Kasa dobroczynności (hebr. קפה של צדקה lub קפת הצדקה) była oddzielona od kasy gminy.[93] Jej główne źródła wpływów stanowiły: opłaty za honory synagogalne oraz za sprzedaż lub wynajęcie miejsc w synagodze[94], datki ze skarbonek synagogalnych (gabaje mieli je otwierać w każdy wieczór nowego miesiąca[95] ), grzywny, część opłat sądowych (na ogół ich połowa), a także datki od poszczególnych osób. Niekiedy przekazywano gabajom weksle podpisywane przez urzędników jako gwarancja zabowiązań, gdy zobowiązania te nie zostały dotrzymane.[96] Przyznane pieniądze nakazywano gabajom pobierać bez jakichkolwiek zwolnień, aż do ostatniego grosika. Najwyraźniej również oczekiwano datków ze strony samych gabajów, zwłaszcza jeśli byli ludźmi zamożnymi; elektorzy poznańscy postanowili, że ci gabaje miesięczni, którzy mogą, powinni dawać w swoim miesiącu pieniądze na utrzymanie biednych.[97]
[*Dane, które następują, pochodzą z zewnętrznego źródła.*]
(** Every message of the response is borrowable, as the owned walk meets them. *)
Fixpoint borrowable_loop (fuel : nat) (s : LoopState) (r : TtcReader) : bool :=
  match fuel with
  | O => true
  | S fuel =>
      match slice_nth (r_bytes r) (pos r) with
      | None => true
      | Some message_type =>
          borrowable s message_type &&
          match owned_step s r with
          | (Ok (s, stop), r) => if stop then true else borrowable_loop fuel s r
          | _ => true
          end
      end
  end.

Record walks (s : LoopState) (t : BorrowState) : Prop := {
  w_columns : bs_columns t = q_columns (ls_result s);
  w_more : bs_more_rows t = q_more_rows (ls_result s);
  w_cursor : bs_cursor_id t = q_cursor_id (ls_result s);
  w_count : bs_row_count t = q_row_count (ls_result s);
  w_bits : bs_pending t = ls_bits s;
  w_end : bs_boundary t = ls_boundary s;
  w_long : ls_long s = true;
  w_out : ls_out s = [];
  w_rows : recorded payload mode (q_columns (ls_result s)) previous_row (q_rows (ls_result s))
             (bs_row_starts t) (bs_row_bit_vectors t);
  w_plain : bs_any_bit_vector t = false → Forall (λ b, b = None) (bs_row_bit_vectors t)
}.

Lemma recorded_lengths columns last rows starts bits :
  recorded payload mode columns last rows starts bits → length starts = length rows ∧ length bits = length rows.
Proof.
  revert last starts bits. induction rows as [|row rows IH]; intros last [|s starts] [|b bits] H; cbn in H; try done.
  destruct H as (_ & _ & H). cbn. apply IH in H. lia.
Qed.
Lemma encode_utf16_run l :
  bytes_ok l → utf8_valid l = true → Forall is_u16 (encode_utf16 l) ∧ from_utf16 (encode_utf16 l) = Some l.
Proof.
  remember (length l) as n eqn:Hn. revert l Hn. induction (lt_wf n) as [n _ IH]. intros l -> Hok Hv.
  destruct l as [|b0 l1]; [done|]. apply Forall_cons_iff in Hok as [H0 Hok]. unfold is_u8 in H0.
  cbn [utf8_valid encode_utf16] in *. destruct (between 0 127 b0) eqn:E1.
  { apply between_true in E1. destruct (IH (length l1)  ltac:(cbn; lia) l1 eq_refl Hok Hv) as [Hr Hf].
    split; [constructor; [unfold is_u16; lia|done]|]. cbn [from_utf16]. rewrite between_out, Hf by lia. cbn.
    unfold utf8_encode. by replace (b0 <? 128) with true by lia. }
  destruct l1 as [|b1 l2]; [done|]. apply Forall_cons_iff in Hok as [H1 Hok]. destruct (between 194 223 b0) eqn:E2.
  { apply between_true in E2. apply andb_true_iff in Hv as [C1%cont_range Hv].
    destruct (IH (length l2) ltac:(cbn; lia) l2 eq_refl Hok Hv) as [Hr Hf].
    set (c := (b0 - 192) * 64 + (b1 - 128)). assert (128 <= c < 2048) as Hc by lia.
    split; [constructor; [unfold is_u16; lia|done]|]. cbn [from_utf16]. rewrite between_out, Hf by lia. cbn.
    unfold utf8_encode. replace (c <? 128) with false by lia. replace (c <? 2048) with true by lia.
    replace (192 + c / 64) with b0 by (subst c; small_div). by replace (128 + c mod 64) with b1 by (subst c; small_div). }
  destruct l2 as [|b2 l3]; [done|]. apply Forall_cons_iff in Hok as [H2 Hok]. destruct (between 224 239 b0) eqn:E3.
  { apply between_true in E3. rewrite !andb_true_iff in Hv. destruct Hv as [[C1%second_3_range C2%cont_range] Hv].
    destruct (IH (length l3) ltac:(cbn; lia) l3 eq_refl Hok Hv) as [Hr Hf].
    set (c := (b0 - 224) * 4096 + (b1 - 128) * 64 + (b2 - 128)).
    assert (2048 <= c < 65536 ∧ (c < 55296 ∨ 57343 < c)) as [Hc Hs] by (subst c; lia).
    split; [constructor; [unfold is_u16; lia|done]|]. cbn [from_utf16]. rewrite between_out, Hf by lia. cbn.
    unfold utf8_encode. replace (c <? 128) with false by lia. replace (c <? 2048) with false by lia.
    replace (c <? 65536) with true by lia. replace (224 + c / 4096) with b0 by (subst c; small_div).
    replace (128 + c / 64 mod 64) with b1 by (subst c; small_div). by replace (128 + c mod 64) with b2 by (subst c; small_div). }
  destruct l3 as [|b3 l4]; [done|]. apply Forall_cons_iff in Hok as [H3 Hok].
  rewrite !andb_true_iff in Hv. destruct Hv as [[[[E4%between_true C1%second_4_range] C2%cont_range] C3%cont_range] Hv].
  destruct (IH (length l4) ltac:(cbn; lia) l4 eq_refl Hok Hv) as [Hr Hf].
  cbv zeta. set (c := (b0 - 240) * 262144 + (b1 - 128) * 4096 + (b2 - 128) * 64 + (b3 - 128) - 65536).
  assert (0 <= c < 1048576) as Hc by (subst c; lia).
  pose proof (Z.div_mod c 1024 ltac:(lia)) as Hdm. pose proof (Z.mod_pos_bound c 1024 ltac:(lia)) as Hm.
  set (q := c / 1024) in *. set (r := c mod 1024) in *.
  split; [constructor; [unfold is_u16; lia|constructor; [unfold is_u16; lia|done]]|].
  cbn [from_utf16]. rewrite between_in by lia. replace (55296 + q <? 56320) with true by lia. rewrite between_in by lia. cbn [andb].
  rewrite Hf. cbn. replace (65536 + (55296 + q - 55296) * 1024 + (56320 + r - 56320)) with (c + 65536) by lia.
  clear Hdm Hm. clearbody q r. unfold utf8_encode. set (e := c + 65536).
  replace (e <? 128) with false by lia. replace (e <? 2048) with false by lia. replace (e <? 65536) with false by lia.
  replace (240 + e / 262144) with b0 by (subst e c; small_div). replace (128 + e / 4096 mod 64) with b1 by (subst e c; small_div).
  replace (128 + e / 64 mod 64) with b2 by (subst e c; small_div). by replace (128 + e mod 64) with b3 by (subst e c; small_div).
Qed.

Lemma units_of_bytes le us : Forall is_u16 us →
  units_of le (flat_map (unit_bytes le) us) = us ∧ odd_tail (flat_map (unit_bytes le) us) = [] ∧
  bytes_ok (flat_map (unit_bytes le) us).
Proof.
  induction us as [|u us IH]; [by split; [|split; [|constructor]]|]. intros [Hu Hus]%Forall_cons_iff. destruct (IH Hus) as (IH1 & IH2 & IH3). unfold is_u16 in Hu.
  assert (∃ b0 b1, unit_bytes le u = [b0; b1] ∧ unit_of le b0 b1 = u ∧ is_u8 b0 ∧ is_u8 b1) as (b0 & b1 & Hb & Hu' & ? & ?).
  { unfold unit_bytes, unit_of, is_u8. destruct le; eexists _, _; (split; [cbn; reflexivity|]); cbn;
      (split; [small_div|]); split; small_div. }
  cbn [flat_map]. rewrite Hb. cbn [app units_of odd_tail]. rewrite Hu', IH1. split; [done|]. split; [done|].
  by repeat (apply Forall_cons_iff; split; [done|]).
Qed.

(** Text written to a LOB reads back: for every string, character-set form and
    locator, the bytes the writer sends decode to the string, whole or cut into chunks
    anywhere. *)
Theorem lob_text_roundtrip text csfrm locator chunks :
  bytes_ok text → utf8_valid text = true → concat chunks = encode_lob_text text csfrm locator →
  decode_lob_text (encode_lob_text text csfrm locator) csfrm locator = Ok text ∧
  stream_text (from_lob csfrm locator) chunks = Ok text.
Proof.
  intros Hok Hv Hc. assert (bytes_ok (encode_lob_text text csfrm locator) ∧
    decode_lob_text (encode_lob_text text csfrm locator) csfrm locator = Ok text) as [Hb Hdec].
  { unfold encode_lob_text, decode_lob_text. destruct (lob_text_uses_utf16 csfrm locator) as [[] le]; cbn [negb]; [|by rewrite Hv].
    destruct (encode_utf16_run text Hok Hv) as [Hr Hf]. destruct (units_of_bytes le _ Hr) as (Hu & Ho & Hbo).
    split; [done|]. rewrite (proj1 (odd_tail_nil _) Ho). cbn. by rewrite utf16_loop_eq, Hu, Hf. }
  split; [done|]. pose proof (stream_text_whole csfrm locator chunks) as Hs. rewrite Hc, Hdec in Hs.
  rewrite <- Hc in Hb. destruct (stream_text _ chunks) as [t| | |]; cbn in Hs; [f_equal; apply Hs|exfalso; apply Hs..];
    by apply Forall_concat.
Qed.

Lemma lob_text_roundtrip_witness :
  encode_lob_text [72; 240; 159; 152; 128] 2 None = [0; 72; 216; 61; 222; 0] ∧
  stream_text (from_lob 2 None) [[0; 72; 216]; [61; 222]; [0]] = Ok [72; 240; 159; 152; 128].
Proof.
  split; [vm_compute; reflexivity|].
  apply (lob_text_roundtrip [72; 240; 159; 152; 128] 2 None [[0; 72; 216]; [61; 222]; [0]]).
  - apply (bool_decide_unpack _). vm_compute. exact I.
  - vm_compute. reflexivity.
  - vm_compute. reflexivity.
Defined.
Część dochodów odprowadzanych do kasy dobroczynności pochodziła z kwesty. Aby zbierać pieniądze w ten sposób, wymagane było pismo podpisane przez parnasa miesięcznego i gabaja miesięcznego, przy czym elektorzy poznańscy nakazywali gabajom uważać, aby nie krążyła żadna inna puszka kwestorska, a jedynie puszka gabajów gminy.[98] Zarządzenia elektorów zakazywały biednym żebrania po domach, uzasadniając to tym, żeby nie zawstydzali oni gospodarzy[99]. Jednocześnie przypominano gabajom o starym zwyczaju chodzenia przez nich osobiście po domach i zbieraniu datków na biednych. Kwestowano w ten sposób 3 lub 6 razy w roku (w noc Chanuki, szabat Chanuki, Szabat Nachamu, noc Postu Estery, Purim i Szawuot)[100]. Pewne ograniczenia dotyczyły również kwestowania przez kobiety-gabajów. W Poznaniu kwestarki zwróciły się do kahału o przyznanie wsparcia z kasy kahalnej na utrzymanie biednych na trzy święta pielgrzymkowe (Pesach, Sukot, Szawuot) oraz prosząc, by zezwolono im na osobiste kwestowanie w tym czasie po domach. Tylko pierwsza część ich prośby została spełniona, natomiast chodzenia i kwestowania po domach surowo im zakazano.[101] Ta instytucjonalizacja i centralizacja dobroczynności zapewne spowodowana była dążeniem władz kahalnych do kontrolowania działań dobroczynnych. Można przypuszczać, że tendencja ta powodowała stopniowe „kurczenie się” dobroczynności indywidualnej, prywatnej.

Pieniądze na cele dobroczynne zbierano również podczas uczt religijnych wyprawianych z okazji obrzezania, ślubu itp.